● Task statement: The answer must consist of every line from the data that holds the string "Require".

● Stored items:
————————

(* ===== verification/Idempotency.v ===== *)
(** * Idempotency ledgers (src/internal/workflow/idempotency.go)

    The records, their tamper-evidence MAC, and the two stores.  HMAC-SHA256,
    the hash that names a record's file, JSON and the file system are
    parameters; [now] is the clock at the call.  Every system call of the file
    store can fail ([io n] is the fault of the [n]-th call); acquiring the
    cross-process lock is one such call here and has its own model in
    FileLock. *)

From S2P Require Import Prelude GoStrings Errors.
From Stdlib Require Import Ascii.

#[local] Open Scope string_scope.
#[local] Open Scope Z_scope.

Definition idempotencyStatusInProgress : string := "in_progress".
Definition idempotencyStatusCompleted : string := "completed".
Definition idempotencyStatusFailed : string := "failed".

Definition ErrIdempotencyHit : goerr :=
  New CodeIdempotencyConflict "workflow skipped: idempotency key already completed".
Definition ErrIdempotencyInProgress : goerr :=
  New CodeIdempotencyConflict "workflow skipped: idempotency key has an in-progress run".
Definition ErrIdempotencyLockTimeout : goerr :=
  New CodeIdempotencyInternal "idempotency: timed out acquiring cross-process lock".

Definition hour_ns : Z := 3600 * 10 ^ 9.
Definition defaultIdempotencyTTL : Z := 7 * 24 * hour_ns.

(** Times are nanoseconds; the zero time is 0. *)
Record IdempotencyRecord := mkIdem {
  ir_Key : string;
  ir_RunID : string;
  ir_WorkflowPath : string;
  ir_Status : string;
  ir_FinalOutput : string;
  ir_Error : string;
  ir_CreatedAt : Z;
  ir_UpdatedAt : Z;
  ir_HMAC : string
}.
Definition zero_record : IdempotencyRecord := mkIdem "" "" "" "" "" "" 0 0 "".

Definition nul : string := String (ascii_of_nat 0) "".

(** What [signRecord] feeds to the MAC: every field but the MAC itself. *)
Definition sign_text (r : IdempotencyRecord) : string :=
  ir_Key r +:+ nul +:+ ir_RunID r +:+ nul +:+ ir_WorkflowPath r +:+ nul +:+ ir_Status r +:+ nul +:+
  ir_FinalOutput r +:+ nul +:+ ir_Error r +:+ nul +:+ Itoa (ir_CreatedAt r) +:+ nul +:+
  Itoa (ir_UpdatedAt r).

(** The keyed MAC in hex, and the key of the environment when there is one. *)
Record MacEnv := mkMacEnv {
  me_mac : string -> string -> string;
  me_key : option string
}.

Definition signRecord (me : MacEnv) (r : IdempotencyRecord) : string :=
  match me_key me with None => "" | Some k => me_mac me k (sign_text r) end.
Definition verifyRecord (me : MacEnv) (r : IdempotencyRecord) : bool :=
  match me_key me with
  | None => true
  | Some _ => if decide (ir_HMAC r = "") then false else bool_decide (ir_HMAC r = signRecord me r)
  end.
Definition set_hmac (h : string) (r : IdempotencyRecord) : IdempotencyRecord :=
  mkIdem (ir_Key r) (ir_RunID r) (ir_WorkflowPath r) (ir_Status r) (ir_FinalOutput r) (ir_Error r)
    (ir_CreatedAt r) (ir_UpdatedAt r) h.
Definition signed (me : MacEnv) (r : IdempotencyRecord) : IdempotencyRecord :=
  set_hmac (signRecord me r) r.

(** [time.Since], which saturates. *)
Definition since (now t : Z) : Z := Z.max int64_min (Z.min int64_max (now - t)).
Definition expired (ttl now : Z) (r : IdempotencyRecord) : bool :=
  (0 <? ttl) && (ttl <? since now (ir_UpdatedAt r)).

Definition stamp_times (now : Z) (r : IdempotencyRecord) : IdempotencyRecord :=
  mkIdem (ir_Key r) (ir_RunID r) (ir_WorkflowPath r) (ir_Status r) (ir_FinalOutput r) (ir_Error r)
    (if ir_CreatedAt r =? 0 then now else ir_CreatedAt r)
    (if ir_UpdatedAt r =? 0 then now else ir_UpdatedAt r) (ir_HMAC r).
Definition placeholder (key runID : string) (now : Z) : IdempotencyRecord :=
  mkIdem key runID "" idempotencyStatusInProgress "" "" now now "".

Definition errEmptyKey : goerr := New CodeIdempotencyInternal "idempotency: empty key".
Definition wrapI (e : goerr) (msg : string) : goerr := Wrap (Some e) CodeIdempotencyInternal msg.

Definition checked : Type := IdempotencyRecord * bool * option goerr.
Definition missing : checked := (zero_record, false, None).

(** ** MemoryIdempotencyStore *)

Record MemoryStore := mkMem {
  ms_recs : gmap string IdempotencyRecord;
  ms_ttl : Z
}.
Definition NewMemoryIdempotencyStore (ttl : Z) : MemoryStore :=
  mkMem ∅ (if ttl <? 0 then 0 else ttl).

Section memory.
Context (me : MacEnv).

Definition mem_Check (now : Z) (key : string) (s : MemoryStore) : checked * MemoryStore :=
  let dropped := mkMem (delete key (ms_recs s)) (ms_ttl s) in
  match ms_recs s !! key with
  | None => (missing, s)
  | Some r =>
      if expired (ms_ttl s) now r then (missing, dropped)
      else if negb (verifyRecord me r) then (missing, dropped)
      else ((r, true, None), s)
  end.

Definition mem_Record (now : Z) (r : IdempotencyRecord) (s : MemoryStore)
    : option goerr * MemoryStore :=
  if decide (ir_Key r = "") then (Some errEmptyKey, s) else
  (None, mkMem (<[ir_Key r := signed me (stamp_times now r)]> (ms_recs s)) (ms_ttl s)).

Definition mem_claim (now : Z) (key runID : string) (s : MemoryStore) : checked * MemoryStore :=
  let r := signed me (placeholder key runID now) in
  ((r, true, None), mkMem (<[key := r]> (ms_recs s)) (ms_ttl s)).

Definition mem_Reserve (now : Z) (key runID : string) (s : MemoryStore) : checked * MemoryStore :=
  if decide (key = "") then ((zero_record, false, Some errEmptyKey), s) else
  match ms_recs s !! key with
  | None => mem_claim now key runID s
  | Some r =>
      let dropped := mkMem (delete key (ms_recs s)) (ms_ttl s) in
      if expired (ms_ttl s) now r then mem_claim now key runID dropped
      else if negb (verifyRecord me r) then mem_claim now key runID dropped
      else if decide (ir_Status r = idempotencyStatusCompleted) then ((r, false, None), s)
      else if decide (ir_Status r = idempotencyStatusInProgress)
      then ((r, false, Some ErrIdempotencyInProgress), s)
      else mem_claim now key runID s
  end.

Definition mem_Clear (key : string) (s : MemoryStore) : option goerr * MemoryStore :=
  (None, mkMem (delete key (ms_recs s)) (ms_ttl s)).
End memory.

(** ** FileIdempotencyStore *)

(** The directory: record files by the hash of their key, temporary files
    (never read), and the number of system calls so far. *)
Record FileStore := mkFS {
  fs_files : gmap string string;
  fs_tmps : list string;
  fs_ttl : Z;
  fs_calls : nat
}.

Definition NewFileIdempotencyStore (ttl : Z) : FileStore :=
  mkFS ∅ [] (if ttl <=? 0 then defaultIdempotencyTTL else ttl) 0.

Record FileEnv := mkFileEnv {
  fe_hash : string -> string;
  fe_Marshal : IdempotencyRecord -> result string;
  fe_Unmarshal : string -> result IdempotencyRecord;
  fe_io : nat -> option goerr
}.

Section file.
Context (me : MacEnv) (fe : FileEnv).

Definition fs_call (s : FileStore) : option goerr * FileStore :=
  (fe_io fe (fs_calls s),
   mkFS (fs_files s) (fs_tmps s) (fs_ttl s) (S (fs_calls s))).

Definition set_files (f : gmap string string) (s : FileStore) : FileStore :=
  mkFS f (fs_tmps s) (fs_ttl s) (fs_calls s).
Definition set_tmps (t : list string) (s : FileStore) : FileStore :=
  mkFS (fs_files s) t (fs_ttl s) (fs_calls s).

(** [os.Remove] of a record file, errors ignored. *)
Definition remove_file (key : string) (s : FileStore) : option goerr * FileStore :=
  match fs_call s with
  | (None, s) => (None, set_files (delete (fe_hash fe key) (fs_files s)) s)
  | (Some e, s) => (Some e, s)
  end.
(** [os.Remove] of the temporary file, errors ignored. *)
Definition remove_tmp (s : FileStore) : FileStore :=
  match fs_call s with
  | (None, s) => set_tmps (tail (fs_tmps s)) s
  | (Some _, s) => s
  end.

Definition readLocked (key : string) (s : FileStore) : checked * FileStore :=
  match fs_files s !! fe_hash fe key with
  | None => (missing, (fs_call s).2)
  | Some data =>
      match fs_call s with
      | (Some e, s) => ((zero_record, false, Some (wrapI e "idempotency: read")), s)
      | (None, s) =>
          if decide (data = "") then (missing, s) else
          match fe_Unmarshal fe data with
          | Err e => ((zero_record, false, Some (wrapI (EText e) "idempotency: parse")), s)
          | Ok r => if verifyRecord me r then ((r, true, None), s) else (missing, s)
          end
      end
  end.

(** Write the temporary file, sync, close and rename it. *)
Definition write_tmp_file (key data : string) (s : FileStore) : option goerr * FileStore :=
  match fs_call s with
  | (Some e, s) => (Some (wrapI e "idempotency: write tmp"), s)
  | (None, s) =>
      let s := set_tmps (fe_hash fe key :: fs_tmps s) s in
      match fs_call s with
      | (Some e, s) => (Some (wrapI e "idempotency: write tmp"), remove_tmp s)
      | (None, s) =>
      match fs_call s with
      | (Some e, s) => (Some (wrapI e "idempotency: fsync tmp"), remove_tmp s)
      | (None, s) =>
      match fs_call s with
      | (Some e, s) => (Some (wrapI e "idempotency: close tmp"), remove_tmp s)
      | (None, s) =>
      match fs_call s with
      | (Some e, s) => (Some (wrapI e "idempotency: rename"), remove_tmp s)
      | (None, s) =>
          (None, set_files (<[fe_hash fe key := data]> (fs_files s)) (set_tmps (tail (fs_tmps s)) s))
      end end end end
  end.

Definition writeLocked (now : Z) (key : string) (r : IdempotencyRecord) (s : FileStore)
    : option goerr * FileStore :=
  match fe_Marshal fe (signed me (stamp_times now r)) with
  | Err e => (Some (wrapI (EText e) "idempotency: marshal"), s)
  | Ok data => write_tmp_file key data s
  end.

Definition file_Check (now : Z) (key : string) (s : FileStore) : checked * FileStore :=
  match readLocked key s with
  | ((_, _, Some e), s) => ((zero_record, false, Some e), s)
  | ((_, false, None), s) => (missing, s)
  | ((r, true, None), s) =>
      if expired (fs_ttl s) now r then (missing, (remove_file key s).2) else ((r, true, None), s)
  end.

Definition file_Record (now : Z) (r : IdempotencyRecord) (s : FileStore)
    : option goerr * FileStore :=
  if decide (ir_Key r = "") then (Some errEmptyKey, s) else
  match fs_call s with
  | (Some e, s) => (Some (wrapI e "idempotency: mkdir"), s)
  | (None, s) => writeLocked now (ir_Key r) r s
  end.

Definition file_claim (now : Z) (key runID : string) (s : FileStore) : checked * FileStore :=
  let r := placeholder key runID now in
  match writeLocked now key r s with
  | (Some e, s) => ((zero_record, false, Some e), s)
  | (None, s) => ((r, true, None), s)
  end.

Definition file_Reserve (now : Z) (key runID : string) (s : FileStore) : checked * FileStore :=
  if decide (key = "") then ((zero_record, false, Some errEmptyKey), s) else
  match fs_call s with
  | (Some e, s) => ((zero_record, false, Some (wrapI e "idempotency: mkdir")), s)
  | (None, s) =>
  match fs_call s with
  | (Some e, s) => ((zero_record, false, Some (wrapI e "idempotency: lock")), s)
  | (None, s) =>
  match readLocked key s with
  | ((_, _, Some e), s) => ((zero_record, false, Some (wrapI e "idempotency: read")), s)
  | ((_, false, None), s) => file_claim now key runID s
  | ((r, true, None), s) =>
      if expired (fs_ttl s) now r then file_claim now key runID (remove_file key s).2
      else if decide (ir_Status r = idempotencyStatusCompleted) then ((r, false, None), s)
      else if decide (ir_Status r = idempotencyStatusInProgress)
      then ((r, false, Some ErrIdempotencyInProgress), s)
      else file_claim now key runID s
  end end end.

(** A file that is not there is no error. *)
Definition file_Clear (key : string) (s : FileStore) : option goerr * FileStore :=
  match fs_files s !! fe_hash fe key with
  | None => (None, (fs_call s).2)
  | Some _ => match remove_file key s with
              | (Some e, s) => (Some (wrapI e "idempotency: clear"), s)
              | (None, s) => (None, s)
              end
  end.
End file.

(** ** newRunID *)

Definition hex_digit (n : N) : ascii :=
  if (n <? 10)%N then ascii_of_N (48 + n) else ascii_of_N (87 + n).
Definition hex_byte (b : Z) : string :=
  String (hex_digit (Z.to_N (Z.shiftr b 4))) (String (hex_digit (Z.to_N (Z.land b 15))) "").
Definition hex (bs : list Z) : string := String.concat "" (map hex_byte bs).

(** The UUID of 16 random bytes with its version and variant bits; [now] is
    only used when reading them fails. *)
Definition newRunID (random : option (list Z)) (now_hex : string) : string :=
  match random with
  | None => "run-" +:+ now_hex
  | Some b =>
      let b := alter (fun x => Z.lor (Z.land x 0x0f) 0x40) 6%nat b in
      let b := alter (fun x => Z.lor (Z.land x 0x3f) 0x80) 8%nat b in
      hex (take 4 b) +:+ "-" +:+ hex (take 2 (drop 4 b)) +:+ "-" +:+ hex (take 2 (drop 6 b)) +:+ "-"
      +:+ hex (take 2 (drop 8 b)) +:+ "-" +:+ hex (drop 10 b)
  end.
(** a completed run is executed again when its record does not survive JSON:
    with a MAC key configured, a record whose text is changed by the
    encoding (invalid UTF-8 in the final output becomes U+FFFD) no longer
    verifies, so after it was recorded without an error [Check] does not find
    it and the next [Reserve] of its key succeeds unless the disk fails. *)
Theorem unstable_record_reexecutes me fe s r data r' key now s1 :
  me_key me = Some key -> ir_HMAC r' = signRecord me (stamp_times now r) ->
  signRecord me r' <> signRecord me (stamp_times now r) ->
  fe_Marshal fe (signed me (stamp_times now r)) = Ok data -> fe_Unmarshal fe data = Ok r' ->
  file_Record me fe now r s = (None, s1) ->
  (forall t, (file_Check me fe t (ir_Key r) s1).1.1.2 = false) /\
  (forall t run rec ok err s2, file_Reserve me fe t (ir_Key r) run s1 = ((rec, ok, err), s2) ->
     ok = true \/ err <> None).
Proof.
  intros Hkey Hmac Hneq Hm Hu Hrec.
  unfold file_Record in Hrec. destruct (decide (ir_Key r = "")) as [|Hk]; [done|].
  destruct (fs_call fe s) as [e0 s0] eqn:E0. destruct e0; [done|].
  unfold writeLocked in Hrec. rewrite Hm in Hrec. apply write_tmp_file_spec in Hrec as [_ Hf].
  assert (file_raw me fe s1 (ir_Key r) = None) as Hraw.
  { unfold file_raw. rewrite Hf, lookup_insert_eq. cbn. case_decide; [done|].
    rewrite Hu. unfold verifyRecord. rewrite Hkey. case_decide; [done|].
    rewrite bool_decide_eq_false_2; [done|]. congruence. }
  split; [|intros; by eapply unreadable_reserve].
  intros t. unfold file_Check.
  destruct (readLocked me fe (ir_Key r) s1) as [[[r3 f3] e3] s3] eqn:E3.
  apply readLocked_spec in E3 as [_ Hr].
  destruct e3; [by subst f3|]. destruct f3; [congruence|done].
Qed.

(** A sample directory: decoding replaces the output "bad" byte by "?". *)
Definition paid (out : string) : IdempotencyRecord :=
  mkIdem "pay-1" "run-a" "wf" idempotencyStatusCompleted out "" 8 8 "".
Definition lossy_env : FileEnv := mkFileEnv (fun k => k) (fun r => Ok (sign_text r))
  (fun _ => Ok (set_hmac (signRecord demo_mac (paid "bad")) (paid "?"))) (fun _ => None).

Lemma unstable_record_reexecutes_witness :
  let s1 := (file_Record demo_mac lossy_env 8 (paid "bad") (NewFileIdempotencyStore 0)).2 in
  (file_Check demo_mac lossy_env 9 "pay-1" s1).1.1.2 = false /\
  (file_Reserve demo_mac lossy_env 9 "pay-1" "run-b" s1).1.1.2 = true.
Proof.
  intros s1. split; [|vm_compute; reflexivity].
  refine (proj1 (unstable_record_reexecutes demo_mac lossy_env (NewFileIdempotencyStore 0)
    (paid "bad") (sign_text (paid "bad")) _ "secret" 8 s1 eq_refl _ _ _ eq_refl _) 9).
  - vm_compute. reflexivity.
  - vm_compute. discriminate.
  - vm_compute. reflexivity.
  - vm_compute. reflexivity.
Defined.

————————

● Answer for the task:
From S2P Require Import Prelude GoStrings Errors.
From Stdlib Require Import Ascii.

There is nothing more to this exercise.